28 And God blessed them. And God said to them, “Be fruitful and multiply and fill the earth and subdue it, and have dominion over the fish of the sea and over the birds of the heavens and over every living thing that moves on the earth.”
Genesis 9:1, 7
English Standard Version (ESV)
9 And God blessed Noah and his sons and said to them, “Be fruitful and multiply and fill the earth… 7 And you, be fruitful and multiply, increase greatly on the earth and multiply in it.”
Genesis 12:2-3
English Standard Version (ESV)
2 And I will make of you a great nation, and I will bless you and make your name great, so that you will be a blessing. 3 I will bless those who bless you, and him who dishonors you I will curse, and in you all the families of the earth shall be blessed.”
Genesis 17:2, 6, 8
English Standard Version (ESV)
2 that I may make my covenant between me and you, and may multiply you greatly….6 I will make you exceedingly fruitful, and I will make you into nations, and kings shall come from you…. 8 And I will give to you and to your offspring after you the land of your sojournings, all the land of Canaan, for an everlasting possession, and I will be their God.”
Genesis 22:17-18
English Standard Version (ESV)
17 I will surely bless you, and I will surely multiply your offspring as the stars of heaven and as the sand that is on the seashore. And your offspring shall possess the gate of his enemies, 18 and in your offspring shall all the nations of the earth be blessed, because you have obeyed my voice.”
Genesis 26:3-4
English Standard Version (ESV)
3 Sojourn in this land, and I will be with you and will bless you, for to you and to your offspring I will give all these lands, and I will establish the oath that I swore to Abraham your father. 4 I will multiply your offspring as the stars of heaven and will give to your offspring all these lands. And in your offspring all the nations of the earth shall be blessed,
Genesis 26:24
English Standard Version (ESV)
24 And the Lord appeared to him the same night and said, “I am the God of Abraham your father. Fear not, for I am with you and will bless you and multiply your offspring for my servant Abraham’s sake.”
Genesis 28:3-4
English Standard Version (ESV)
3 God Almighty[a] bless you and make you fruitful and multiply you, that you may become a company of peoples. 4 May he give the blessing of Abraham to you and to your offspring with you, that you may take possession of the land of your sojournings that God gave to Abraham!”
Genesis 28:13-14
English Standard Version (ESV)
13 And behold, the Lord stood above it[a] and said, “I am the Lord, the God of Abraham your father and the God of Isaac. The land on which you lie I will give to you and to your offspring. 14 Your offspring shall be like the dust of the earth, and you shall spread abroad to the west and to the east and to the north and to the south, and in you and your offspring shall all the families of the earth be blessed.
Genesis 35:11-12
English Standard Version (ESV)
11 And God said to him, “I am God Almighty:[a] be fruitful and multiply. A nation and a company of nations shall come from you, and kings shall come from your own body.[b] 12 The land that I gave to Abraham and Isaac I will give to you, and I will give the land to your offspring after you.”
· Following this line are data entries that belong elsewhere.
(** Repeated NAL units are lost. If a NAL unit of the access unit equals the one before it,
    the depacketizer returns, without any packet missing, a frame without the repetition, which
    differs from what was sent. *)
Theorem h264_repeated_nalu_dropped p ns1 n ns2 pt ts ssrc seq : (3 <= max_payload p)%nat ->
  Forall nal_ok (ns1 ++ n :: ns2) -> no_repeat None (ns1 ++ n :: ns2) = true ->
  let sent := annexb (ns1 ++ n :: n :: ns2) in
  let pkts := (packetize_annexb_to_rtp p sent pt ts ssrc seq).1 in
  push_all new pkts = (new, replicate (length pkts - 1) None ++ [Some (annexb (ns1 ++ n :: ns2))])
  /\ annexb (ns1 ++ n :: ns2) <> sent.
Proof.
  intros Hmax Hall Hr. cbv zeta. split.
  - assert (Hall' : Forall nal_ok (ns1 ++ n :: n :: ns2)).
    { apply Forall_app in Hall. destruct Hall as [H1 H2]. apply Forall_app. split; [exact H1 |].
      apply Forall_cons in H2. destruct H2. auto. }
    unfold packetize_annexb_to_rtp.
    rewrite packetize_annexb, frame_received by (assumption || (destruct ns1; discriminate)).
    rewrite length_number, length_mark_last, length_fmap. do 5 f_equal.
    pose proof (add_no_repeat _ [] Hr) as Hadd. cbn [app] in Hadd. rewrite <- Hadd, !foldl_app.
    cbn [foldl]. f_equal. unfold add at 1.
    rewrite bool_decide_true; [reflexivity |]. unfold add. case_bool_decide; [assumption | apply last_snoc].
  - intros He. apply (f_equal length) in He. revert He. unfold annexb, H264Depacketizer.annexb.
    rewrite !map_app, !concat_app. cbn [map concat]. len.
Qed.

(** ** Sizes and markers *)
Lemma find_from_bounds f data i j k : find_from f data i = Some (j, k) ->
  (i <= j /\ j + 3 <= length data)%nat.
Proof.
  revert i. induction f as [| f IH]; intros i Hf; cbn [find_from] in Hf; [discriminate |].
  repeat case_test_in Hf; try (injection Hf as <- <-; lia); [| discriminate].
  apply IH in Hf. lia.
Qed.

Lemma split_loop_nonempty f data pos len : Forall (fun n => n <> []) (split_loop f data pos len).
Proof.
  revert pos len. induction f as [| f IH]; intros pos len; cbn [split_loop]; [constructor |].
  destruct (find_start_code data (pos + len)) as [[j k] |] eqn:Hf; apply Forall_app; (split; [| auto]).
  - apply find_from_bounds in Hf. case_test; repeat constructor.
    intros Hn. apply (f_equal length) in Hn. revert Hn. len.
  - case_test; repeat constructor. intros Hn. apply (f_equal length) in Hn. revert Hn. len.
Qed.

Lemma split_nonempty data : Forall (fun n => n <> []) (split_annexb_nalus data).
Proof.
  unfold split_annexb_nalus. destruct (find_start_code data 0) as [[pos len] |];
    [apply split_loop_nonempty |]. case_test; repeat constructor. destruct data; done.
Qed.

Lemma fragments_sizes f nalu ind base budget offset : (0 < budget)%nat ->
  Forall (fun b => (3 <= length b <= budget + 2)%nat) (fragments f nalu ind base budget offset).
Proof.
  intros Hb. revert offset. induction f as [| f IH]; intros offset; cbn [fragments]; [constructor |].
  case_test; [| constructor]. constructor; [| apply IH]. len.
Qed.

Lemma nalu_payloads_sizes max n ps : (3 <= max)%nat -> nalu_payloads max n = Some ps ->
  Forall (fun b => (1 <= length b <= max)%nat) ps.
Proof.
  intros Hmax. destruct n as [| h body]; [discriminate |]. cbn [nalu_payloads].
  repeat case_test; try discriminate; intros He; apply (inj Some) in He; rewrite <- He.
  - apply Forall_singleton. simpl in *. lia.
  - eapply Forall_impl; [apply fragments_sizes; lia |]. simpl. lia.
Qed.

Lemma payloads_of_sizes max ns : (3 <= max)%nat ->
  Forall (fun b => (1 <= length b <= max)%nat) (payloads_of max ns).
Proof.
  intros Hmax. unfold payloads_of. induction ns as [| n ns IH]; cbn [map concat]; [constructor |].
  apply Forall_app. split; [| exact IH].
  destruct (nalu_payloads max n) as [ps |] eqn:Hps; [exact (nalu_payloads_sizes _ _ _ Hmax Hps) | constructor].
Qed.

Lemma mark_last_bytes l : RtpPayloadChunk.bytes_of <$> mark_last l = RtpPayloadChunk.bytes_of <$> l.
Proof.
  induction l as [| c l IH]; [reflexivity |]. destruct l; [reflexivity |].
  rewrite mark_last_cons, !fmap_cons, IH. reflexivity.
Qed.

Lemma mark_last_markers ps : ps <> [] ->
  RtpPayloadChunk.marker <$> mark_last (unmarked <$> ps) = replicate (length ps - 1) false ++ [true].
Proof.
  induction ps as [| p ps IH]; [done |]. intros _. destruct ps as [| q ps]; [reflexivity |].
  rewrite !fmap_cons, mark_last_cons, fmap_cons. rewrite fmap_cons in IH. rewrite IH by done.
  cbn [length]. replace (S (S (length ps)) - 1)%nat with (S (S (length ps) - 1)) by lia. reflexivity.
Qed.

(** Payload sizes and marker. For every access unit, whatever its octets, every payload has at
    least one octet and at most the room the MTU leaves, and the marker is on the last payload
    and on no other. *)
Theorem h264_payloads_fit p frame : (3 <= max_payload p)%nat ->
  let chunks := packetize_annexb_to_payloads p frame in
  Forall (fun c => (1 <= length (RtpPayloadChunk.bytes_of c) <= mtu p - rtp_overhead p)%nat) chunks /\
  (chunks = [] \/
   RtpPayloadChunk.marker <$> chunks = replicate (length chunks - 1) false ++ [true]).
Proof.
  intros Hmax. cbv zeta. unfold packetize_annexb_to_payloads.
  destruct (split_annexb_nalus frame) as [| n ns] eqn:Hs; [split; [constructor | left; reflexivity] |].
  pose proof (split_nonempty frame) as Hne. rewrite Hs in Hne.
  rewrite packetize_nalus_spec by done. cbn [app]. set (ps := payloads_of _ _).
  assert (Hb : RtpPayloadChunk.bytes_of <$> mark_last (unmarked <$> ps) = ps).
  { rewrite mark_last_bytes, <- list_fmap_compose. apply list_fmap_id. }
  split.
  - pose proof (payloads_of_sizes (max_payload p) (n :: ns) Hmax) as Hf. fold ps in Hf.
    rewrite <- Hb in Hf. apply Forall_fmap in Hf. exact Hf.
  - rewrite length_mark_last, length_fmap. destruct (decide (ps = [])) as [-> | Hps]; [left; reflexivity |].
    right. apply mark_last_markers, Hps.
Qed.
This cultural Mandate, first found in Gen. 1:26-28, and reiterated in Gen. 9:1, 7, to Noah, is a theme that winds its way throughout Redemptive history. For a Doctor of the Church to try to advance the idea that the Noahic covenant is firm ground to introduce the idea that God desires the hyphenated life is at best a contrived reading of the text and strains credulity to the breaking point. If, with the Noahic covenant, God established the common Kingdom, then that common Kingdom was established as well in the Abrahamic covenant as it too includes the themes of,
(1) God Blessed them
(2) Be fruitful and multiply
(3) fill the earth
(4) subdue the earth
(5) rule over … the earth
4.) Contra DVD, no Reformed eschatology teaches that we earn or attain the Kingdom as if the Kingdom has not already been freely given.